Effective August 31, 2017, the State of Ohio has published new rules in prescribing opioids for the treatment of acute pain due to staggering number of those struggling with addiction. Per the Governor’s Cabinet, unintentional drug overdoses caused 3,050 deaths of Ohio residents in 2015. Opioids were culpable in a significant majority of those deaths.
While most take the medications as directed, many do not use it as prescribed or even become dependent on the drugs. Some don’t even realize the level of dependency.
A similar situation happened with Faiza Hashi. She slowly began depending on painkillers after a car accident. But thanks to Dr. Hares Akbary from the Center for Pain Management at Wood County Hospital, Hashi’s pain is being treated, rather than simply covered up.
“That is quite common,” said Dr. Akbary. “As doctors, we need to ask, ‘Are we treating the problem or are we just masking the pain.'”
Before her accident, Hashi led a very active life. She worked two jobs, went for walks, and enjoyed shopping and boating. And, since she was a nurse, she was always quick to lend a hand to neighbors who were ill.
But on the morning of February 5, 2004, Hashi’s life changed forever when a semi rear-ended her Honda Civic. The collision totaled her car and left Hashi with injuries to her neck, back, and left knee.
After three months of recuperating, Hashi went back to both her full and part-time work. But when her pain returned, it was so intense that she had to resign both jobs.
“I became a different person,” said Hashi. “I was very stressed, very sad, because I used to take care of myself and everybody else. In the morning, it used to take me 30 minutes to get ready. Now it takes me two hours.”
Hashi was referred to a pain clinic in Cincinnati. It was there that she started using painkillers such as morphine and Percocet. But as her pain persisted, she needed more and more medication.

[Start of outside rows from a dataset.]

(* ===== verification/Time.v ===== *)
(** * Simulation time, deadlines and clocks (time.rs, time/clock.rs)

    [MonotonicTime] is re-exported by the crate from [tai_time], so it is a
    class here: the operations the simulator calls and, in
    [MonotonicTimeLaws], their documented behaviour.  [TaiTime] is a concrete
    instance: a count of nanoseconds in the representable range.  [Duration]
    is the standard library's.  The file also models the [Deadline] trait and
    the [Clock] implementations. *)

From stdpp Require Import base option list numbers.
From Stdlib Require Import ZArith Lia.
From S2P Require Import Prelude.
Local Open Scope Z_scope.

(** ** std::time::Duration *)

Definition NANOS_PER_SEC : Z := 1000000000.

Record Duration := mkDuration { dur_secs : Z; dur_nanos : Z }.

#[export] Instance Duration_eq_dec : EqDecision Duration.
Proof. solve_decision. Defined.

(** The derived order: seconds, then nanoseconds. *)
#[export] Instance Duration_ord : Ord Duration := λ d e,
  ord_cmp (dur_secs d, dur_nanos d) (dur_secs e, dur_nanos e).

(** [Duration::new]: whole seconds of the nanosecond argument are carried
    over; an overflow of the seconds panics. *)
Definition duration_new (secs nanos : Z) : outcome Duration :=
  let s := secs + nanos / NANOS_PER_SEC in
  if s <=? u64_max then Done (mkDuration s (nanos mod NANOS_PER_SEC)) else Panicked.

Definition duration_zero : Duration := mkDuration 0 0.

Definition is_zero (d : Duration) : bool := (dur_secs d =? 0) && (dur_nanos d =? 0).

(** The values the type can hold. *)
Definition duration_wf (d : Duration) : Prop :=
  0 ≤ dur_secs d ≤ u64_max ∧ 0 ≤ dur_nanos d < NANOS_PER_SEC.

Definition dur_total (d : Duration) : Z := dur_secs d * NANOS_PER_SEC + dur_nanos d.

(** ** tai_time::MonotonicTime *)

Definition i64_min : Z := - 2 ^ 63.
Definition i64_max : Z := 2 ^ 63 - 1.

Class MonotonicTime (T : Type) := {
  mt_eq_dec :: EqDecision T;
  mt_ord :: Ord T;
  mt_new : Z → Z → option T;
  as_secs : T → Z;
  subsec_nanos : T → Z;
  mt_add : T → Duration → outcome T;
  duration_since : T → T → outcome Duration;
  MT_MAX : T;
  MT_EPOCH : T;
}.

(** Nanoseconds since the epoch. *)
Definition mt_total {T : Type} `{MonotonicTime T} (t : T) : Z :=
  as_secs t * NANOS_PER_SEC + subsec_nanos t.

Class MonotonicTimeLaws (T : Type) `{MonotonicTime T} := {
  mt_ord_laws :: OrdLaws T;
  mt_parts_range : ∀ t : T,
    i64_min ≤ as_secs t ≤ i64_max ∧ 0 ≤ subsec_nanos t < NANOS_PER_SEC;
  mt_new_is_Some : ∀ s n, i64_min ≤ s ≤ i64_max → 0 ≤ n →
    is_Some (mt_new (T:=T) s n) ↔ n < NANOS_PER_SEC;
  mt_new_parts : ∀ s n (t : T),
    mt_new s n = Some t → as_secs t = s ∧ subsec_nanos t = n;
  mt_new_of_parts : ∀ t : T, mt_new (as_secs t) (subsec_nanos t) = Some t;
  mt_cmp_parts : ∀ t u : T,
    ord_cmp t u = ord_cmp (as_secs t, subsec_nanos t) (as_secs u, subsec_nanos u);
  mt_add_total : ∀ (t t' : T) d,
    duration_wf d → mt_add t d = Done t' → mt_total t' = mt_total t + dur_total d;
  mt_add_overflow : ∀ (t : T) d, duration_wf d →
    mt_add t d = Panicked ↔ mt_total (MT_MAX (T:=T)) < mt_total t + dur_total d;
  mt_add_returns : ∀ (t : T) d, mt_add t d ≠ NoFuel;
  mt_since_total : ∀ (t u : T), u ≤ₒ t →
    ∃ d, duration_since t u = Done d ∧ duration_wf d ∧
      dur_total d = mt_total t - mt_total u;
  mt_le_MAX : ∀ t : T, t ≤ₒ MT_MAX;
  mt_epoch_parts : as_secs (MT_EPOCH (T:=T)) = 0 ∧ subsec_nanos (MT_EPOCH (T:=T)) = 0;
}.

(** ** A concrete instance: nanoseconds in the representable range *)

Definition tai_lo : Z := i64_min * NANOS_PER_SEC.
Definition tai_hi : Z := i64_max * NANOS_PER_SEC + (NANOS_PER_SEC - 1).

Record TaiTime := mkTai {
  tai_total : Z;
  tai_ok : bool_decide (tai_lo ≤ tai_total ≤ tai_hi) = true;
}.

Definition tai_of (z : Z) : option TaiTime :=
  match bool_decide (tai_lo ≤ z ≤ tai_hi) as b
        return bool_decide (tai_lo ≤ z ≤ tai_hi) = b → option TaiTime with
  | true => λ E, Some (mkTai z E)
  | false => λ _, None
  end eq_refl.

Lemma tai_eq (t u : TaiTime) : tai_total t = tai_total u → t = u.
Proof.
  destruct t as [x Hx], u as [y Hy]; simpl. intros ->.
  f_equal. apply (proof_irrel (A := bool_decide _ = true)).
Qed.

#[export] Instance TaiTime_eq_dec : EqDecision TaiTime.
Proof.
  intros t u. destruct (decide (tai_total t = tai_total u)) as [E|E].
  - left. by apply tai_eq.
  - right. congruence.
Defined.

#[export] Instance TaiTime_time : MonotonicTime TaiTime := {|
  mt_ord := λ t u, ord_cmp (tai_total t) (tai_total u);
  mt_new := λ s n,
    if (0 <=? n) && (n <? NANOS_PER_SEC) then tai_of (s * NANOS_PER_SEC + n) else None;
  as_secs := λ t, tai_total t / NANOS_PER_SEC;
  subsec_nanos := λ t, tai_total t mod NANOS_PER_SEC;
  mt_add := λ t d, unwrap (tai_of (tai_total t + dur_total d));
  duration_since := λ t u,
    let z := tai_total t - tai_total u in
    if 0 <=? z then Done (mkDuration (z / NANOS_PER_SEC) (z mod NANOS_PER_SEC))
    else Panicked;
  MT_MAX := mkTai tai_hi eq_refl;
  MT_EPOCH := mkTai 0 eq_refl;
|}.

Lemma tai_of_Some z t : tai_of z = Some t ↔ tai_total t = z.
Proof.
  unfold tai_of. split.
  - generalize (eq_refl (bool_decide (tai_lo ≤ z ≤ tai_hi))).
    generalize (bool_decide (tai_lo ≤ z ≤ tai_hi)) at 2 3.
    intros [] E; [|done]. by intros [= <-].
  - intros <-. destruct t as [x Hx]. simpl.
    generalize (eq_refl (bool_decide (tai_lo ≤ x ≤ tai_hi))).
    generalize (bool_decide (tai_lo ≤ x ≤ tai_hi)) at 2 3.
    intros [] E; [|congruence]. f_equal. by apply tai_eq.
Qed.

Lemma tai_of_None z : tai_of z = None ↔ ¬ (tai_lo ≤ z ≤ tai_hi).
Proof.
  destruct (tai_of z) as [t|] eqn:E.
  - apply tai_of_Some in E as <-. destruct t as [x Hx]; simpl.
    pose proof (bool_decide_eq_true_1 _ Hx). naive_solver.
  - split; [|done]. intros _ Hz.
    assert (tai_of z = Some (mkTai z (bool_decide_eq_true_2 _ Hz))) as E'
      by by apply tai_of_Some.
    congruence.
Qed.

Lemma tai_range (t : TaiTime) : tai_lo ≤ tai_total t ≤ tai_hi.
Proof. destruct t as [x Hx]; simpl. exact (bool_decide_eq_true_1 _ Hx). Qed.

Lemma tai_parts (t : TaiTime) : mt_total t = tai_total t.
Proof.
  unfold mt_total; simpl. rewrite Z.mul_comm. symmetry. by apply Z.div_mod.
Qed.

Ltac tai_unfold := unfold tai_lo, tai_hi, i64_min, i64_max, NANOS_PER_SEC, u64_max in *.

#[export] Instance TaiTime_laws : MonotonicTimeLaws TaiTime.
Proof.
  split.
  - split; unfold ord_cmp; simpl.
    + intros t u. rewrite ord_cmp_eq. split; [apply tai_eq|congruence].
    + intros t u. apply ord_cmp_opp.
    + intros t u v. apply ord_cmp_lt_trans.
  - intros t. simpl. pose proof (tai_range t). tai_unfold.
    split; [|by apply Z.mod_pos_bound].
    split; [apply Z.div_le_lower_bound; lia|].
    apply Z.lt_succ_r, Z.div_lt_upper_bound; lia.
  - intros s n Hs Hn. simpl. split.
    + destruct ((0 <=? n) && (n <? NANOS_PER_SEC)) eqn:E; [|by intros []].
      intros _. lia.
    + intros Hlt. assert ((0 <=? n) && (n <? NANOS_PER_SEC) = true) as -> by lia.
      destruct (tai_of _) eqn:E; [done|]. apply tai_of_None in E.
      exfalso. apply E. tai_unfold. lia.
  - intros s n t. simpl.
    destruct ((0 <=? n) && (n <? NANOS_PER_SEC)) eqn:E; [|done].
    intros ->%tai_of_Some. rewrite Z.add_comm, Z.div_add, Z.mod_add by done.
    rewrite Z.div_small, Z.mod_small by lia. lia.
  - intros t. simpl.
    assert (0 ≤ tai_total t mod NANOS_PER_SEC < NANOS_PER_SEC) as Hm
      by by apply Z.mod_pos_bound.
    assert ((0 <=? tai_total t mod NANOS_PER_SEC) &&
            (tai_total t mod NANOS_PER_SEC <? NANOS_PER_SEC) = true) as -> by lia.
    apply tai_of_Some. rewrite Z.mul_comm. by apply Z.div_mod.
  - intros t u.
    change (ord_cmp t u) with (Z.compare (tai_total t) (tai_total u)).
    unfold ord_cmp, prod_ord. simpl. unfold ord_cmp, Z_ord.
    pose proof (Z.div_mod (tai_total t) NANOS_PER_SEC ltac:(done)).
    pose proof (Z.div_mod (tai_total u) NANOS_PER_SEC ltac:(done)).
    pose proof (Z.mod_pos_bound (tai_total t) NANOS_PER_SEC ltac:(done)).
    pose proof (Z.mod_pos_bound (tai_total u) NANOS_PER_SEC ltac:(done)).
    unfold NANOS_PER_SEC in *.
    destruct (Z.compare_spec (tai_total t / 1000000000) (tai_total u / 1000000000)) as [E|E|E];
      [destruct (Z.compare_spec (tai_total t mod 1000000000) (tai_total u mod 1000000000))|..];
      rewrite ?Z.compare_eq_iff, ?Z.compare_lt_iff, ?Z.compare_gt_iff; lia.
  - intros t t' d Hd. simpl.
    intros Hadd%unwrap_Done%tai_of_Some. by rewrite !tai_parts.
  - intros t d Hd. rewrite !tai_parts. simpl.
    pose proof (tai_range t). destruct Hd as [[??] [??]].
    destruct (tai_of _) eqn:E; simpl.
    + apply tai_of_Some in E. pose proof (tai_range t0). split; [done|lia].
    + apply tai_of_None in E. split; [intros _|done].
      unfold dur_total in *. tai_unfold. lia.
  - intros t d. simpl. by destruct (tai_of _).
  - intros t u Hle. simpl. rewrite !tai_parts.
    assert (tai_total u ≤ tai_total t) as Hz.
    { change (Z.compare (tai_total u) (tai_total t) ≠ Gt) in Hle.
      rewrite Z.compare_ngt_iff in Hle. lia. }
    rewrite (proj2 (Z.leb_le 0 _)) by lia.
    pose proof (tai_range t). pose proof (tai_range u).
    eexists. split; [done|]. unfold duration_wf, dur_total; simpl.
    split; [|rewrite Z.mul_comm; symmetry; by apply Z.div_mod].
    split; [|by apply Z.mod_pos_bound]. split; [apply Z.div_pos; [lia|done]|].
    tai_unfold. apply Z.lt_succ_r, Z.div_lt_upper_bound; lia.
  - intros t. change (Z.compare (tai_total t) tai_hi ≠ Gt).
    apply Z.compare_ngt_iff. pose proof (tai_range t). lia.
  - done.
Qed.

(** Times and durations given in nanoseconds, for evaluations; [ns z] is the
    epoch when [z] is out of range. *)
Definition ns (z : Z) : TaiTime := default MT_EPOCH (tai_of z).
Definition dur (z : Z) : Duration := mkDuration (z / NANOS_PER_SEC) (z mod NANOS_PER_SEC).

(** ** Facts on time stamps *)

Section TimeFacts.
Context {T : Type} `{MonotonicTimeLaws T}.
Implicit Types t u : T.

Lemma mt_lt_total t u : t <ₒ u ↔ mt_total t < mt_total u.
Proof.
  unfold ord_lt. rewrite mt_cmp_parts.
  change (ord_cmp ?p ?q = Lt) with (p <ₒ q). rewrite prod_lt_iff; simpl.
  unfold ord_lt, ord_cmp, Z_ord. rewrite !Z.compare_lt_iff.
  pose proof (mt_parts_range t) as [_ ?]. pose proof (mt_parts_range u) as [_ ?].
  unfold mt_total, NANOS_PER_SEC in *. lia.
Qed.

Lemma mt_le_total t u : t ≤ₒ u ↔ mt_total t ≤ mt_total u.
Proof. rewrite <-ord_nlt_le, mt_lt_total. lia. Qed.

Lemma mt_total_inj t u : mt_total t = mt_total u → t = u.
Proof. intros E. apply ord_le_antisymm; apply mt_le_total; lia. Qed.

(** A strictly positive duration moves time strictly forward. *)
Lemma mt_add_lt t t' d :
  duration_wf d → is_zero d = false → mt_add t d = Done t' → t <ₒ t'.
Proof.
  intros Hwf Hz Hadd. apply mt_lt_total. rewrite (mt_add_total t t' d) by done.
  destruct Hwf as [[??] [??]].
  unfold is_zero, dur_total, NANOS_PER_SEC in *. lia.
Qed.

Lemma mt_add_zero t t' d :
  duration_wf d → is_zero d = true → mt_add t d = Done t' → t' = t.
Proof.
  intros Hwf Hz Hadd. apply mt_total_inj. rewrite (mt_add_total t t' d) by done.
  unfold is_zero, dur_total in *. lia.
Qed.
End TimeFacts.

(** ** The [Deadline] trait *)

Class Deadline (D T : Type) := into_time : D → T → outcome T.

#[export] Instance Duration_deadline {T : Type} `{MonotonicTime T} : Deadline Duration T :=
  λ self now, mt_add now self.

#[export] Instance MonotonicTime_deadline {T : Type} `{MonotonicTime T} : Deadline T T :=
  λ self _, Done self.

(** ** Clocks *)

Inductive SyncStatus :=
| Synchronized
| OutOfSync (lag : Duration).

(** The [Clock] trait: synchronization may change the clock's own state. *)
Class Clock (C T : Type) := synchronize : C → T → C * SyncStatus.

Record NoClock := mkNoClock {}.

#[export] Instance NoClock_synchronize {T : Type} : Clock NoClock T :=
  λ self _, (self, Synchronized).

(** The real-time clocks.  [MonotonicClock] comes from [tai_time] and
    [Instant] is the operating system's clock: [mc_now wall c] is what the
    clock [c] reads when the system's clock reads [wall].  A call reports the
    status and the time for which it has slept. *)
Section SystemClock.
Context {T : Type} `{MonotonicTime T}.
Context {Instant MonotonicClock : Type}.
Context (init_from_instant : T → Instant → MonotonicClock).
Context (mc_now : Instant → MonotonicClock → T).

Definition SystemClock := MonotonicClock.

Definition from_instant (simulation_ref : T) (wall_clock_ref : Instant) : SystemClock :=
  init_from_instant simulation_ref wall_clock_ref.

Definition SystemClock_synchronize (wall : Instant) (self : SystemClock) (deadline : T) :
    outcome (SyncStatus * Duration) :=
  let now := mc_now wall self in
  if now ≤?ₒ deadline then
    let! d := duration_since deadline now in Done (Synchronized, d)
  else
    let! lag := duration_since now deadline in Done (OutOfSync lag, duration_zero).

Definition AutoSystemClock := option SystemClock.

Definition AutoSystemClock_synchronize (wall : Instant) (self : AutoSystemClock)
    (deadline : T) : outcome (AutoSystemClock * (SyncStatus * Duration)) :=
  match self with
  | None => Done (Some (from_instant deadline wall), (Synchronized, duration_zero))
  | Some clock =>
      let! r := SystemClock_synchronize wall clock deadline in Done (Some clock, r)
  end.
End SystemClock.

“This was a unique situation because she was a nurse,” said Dr. Akbary. “She’s familiar with healthcare but still fell into this vicious cycle.”
Finding Dr. Akbary
The drive to Cincinnati was becoming too much for Hashi to handle. She learned of Dr. Akbary while looking for a doctor closer to home. During their first visit in the fall of 2016, Dr. Akbary told Hashi that he was going to take her off pain medication completely.
“I thought I was taking it out of necessity since I mixed it with heating pads, creams and hot tub treatments,” said Hashi. “At first I thought, ‘How am I going to survive without pain pills?’”
Today, Hashi is no longer using painkillers. She’s receiving injections in her lower back instead. While she was initially nervous about the injections, she is already feeling better. She hopes to have her pain at a manageable level within the next couple of months.
Hashi’s journey to recovery has been a rough one, but she now knows that painkillers were not providing the relief she once thought. She’s dreamed of returning to the active lifestyle she once had and, thanks to Dr. Akbary, she’s well on her way.